§ **BRIEF**
Please return the lines, both ends included, that run from the one containing "- apply Hm." to the last line of the data below, exactly and alone.

==*==

(** Reading an inline value. *)
Lemma read_inline_spec H v hv data o q d ly bs isatomic : boxes_ok B H -> value_type alloc junk B H q d ly -> has_data H v hv data -> Forall is_byte data ->
  type_header hv = false -> 0 <= o -> o + room isatomic (size ly) <= Z.of_nat (length data) -> slice data o (size ly) = bs ->
  (forall t, smalltag d = Some t -> bool_bits t bs) -> defined_bits ly bs -> (is_locked isatomic (size ly) = true -> sizeof_jl_mutex_t <= o /\ unlocked data) ->
  exists r H', read_inline depth alloc junk self B v o isatomic q H = Ok (Ret r, H') /\ is_value H' r q bs /\ value_change H H'.
Proof.
  intros HB Hvt Hd Hb Hth Ho Hroom <- Hbool Hdef Hlk. pose proof (vt_size _ _ _ _ _ _ _ Hvt) as Hs. pose proof (room_bound isatomic (size ly) ltac:(lia)) as Hrb.
  unfold read_inline. rewrite (bind_reads_Ok _ _ H (size ly)) by (by apply (value_size depth alloc junk B H q d)).
  assert (HL : load_bytes H (v, o) (size ly) = Ok (slice data o (size ly))) by (apply (load_bytes_data H v hv); (done || lia)).
  assert (Hbs : Forall is_byte (slice data o (size ly))) by (by apply slice_bytes).
  assert (Hlen : Z.of_nat (length (slice data o (size ly))) = size ly) by (rewrite length_slice; lia).
  assert (Hend : forall m, (exists r H', m H = Ok (Ret r, H') /\ is_value H' r q (slice data o (size ly)) /\ value_change H H') ->
    exists r H', (let* r := m in let* d := datatype q in checked d r) H = Ok (Ret r, H') /\ is_value H' r q (slice data o (size ly)) /\ value_change H H').
  { intros m (r & H' & E & Hv & Hvc). exists r, H'. split; [| done]. rewrite (bind_Ret _ _ _ _ _ E). rewrite (datatype_Ok q d) by (apply (vc_datatype H H' Hvc), Hvt).
    destruct (Z.eq_dec (size ly) 0) as [E0 |].
    - unfold checked. rewrite (bind_reads_Ok _ _ H' false); [done |]. unfold undefref_check. rewrite (value_the_layout _ _ _ _ _ _ _ Hvt). cbn [obind].
      destruct (Z.leb_spec 0 (first_ptr ly)) as [Hf |]; [| done]. pose proof (vt_first _ _ _ _ _ _ _ Hvt Hf). lia.
    - apply (checked_value H' q d ly r (slice data o (size ly))); [| done | done | done]. by apply (value_type_change alloc junk B H). }
  apply Hend. assert (Hm : forall m, makes H m q (slice data o (size ly)) -> exists r H', m H = Ok (Ret r, H') /\ is_value H' r q (slice data o (size ly)) /\ value_change H H').
  { intros m (r & H' & E & Hg & Hv). exists r, H'. split; [done |]. split; [done | by apply grows_change]. }
  unfold room, is_locked in *. destruct isatomic; cbn [andb negb] in *; [| apply Hm; by apply (jl_new_bits_makes depth alloc junk B alloc_fresh alloc_nonnull H q d ly)].
  destruct (Z.ltb_spec MAX_ATOMIC_SIZE (size ly)) as [Hbig | Hsm]; cbn [negb].
  - destruct (Hlk eq_refl) as [Ho16 Hu]. by apply (read_locked H v hv data o q d ly); try lia.
  - apply Hm. destruct (Z.leb_spec (size ly) MAX_ATOMIC_SIZE); [| lia]. unfold MAX_ATOMIC_SIZE in *.
    apply (jl_atomic_new_bits_makes depth alloc junk B alloc_fresh alloc_nonnull H q d ly (v, o) _ (slice data o (atomic_width (size ly)))); try done. intros Hn0.
    rewrite (proj2 (Z.eqb_neq _ _) Hn0) in *. assert (Haw : 0 < atomic_width (size ly)) by (unfold atomic_width; repeat case_match; lia).
    split; [apply (load_bytes_data H v hv); (done || lia) |]. split; [by apply slice_bytes |].
    unfold slice. rewrite take_take. f_equal. lia.
Qed.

==*==

§ **ANSWER BELOW**
  - apply Hm. destruct (Z.leb_spec (size ly) MAX_ATOMIC_SIZE); [| lia]. unfold MAX_ATOMIC_SIZE in *.
    apply (jl_atomic_new_bits_makes depth alloc junk B alloc_fresh alloc_nonnull H q d ly (v, o) _ (slice data o (atomic_width (size ly)))); try done. intros Hn0.
    rewrite (proj2 (Z.eqb_neq _ _) Hn0) in *. assert (Haw : 0 < atomic_width (size ly)) by (unfold atomic_width; repeat case_match; lia).
    split; [apply (load_bytes_data H v hv); (done || lia) |]. split; [by apply slice_bytes |].
    unfold slice. rewrite take_take. f_equal. lia.
Qed.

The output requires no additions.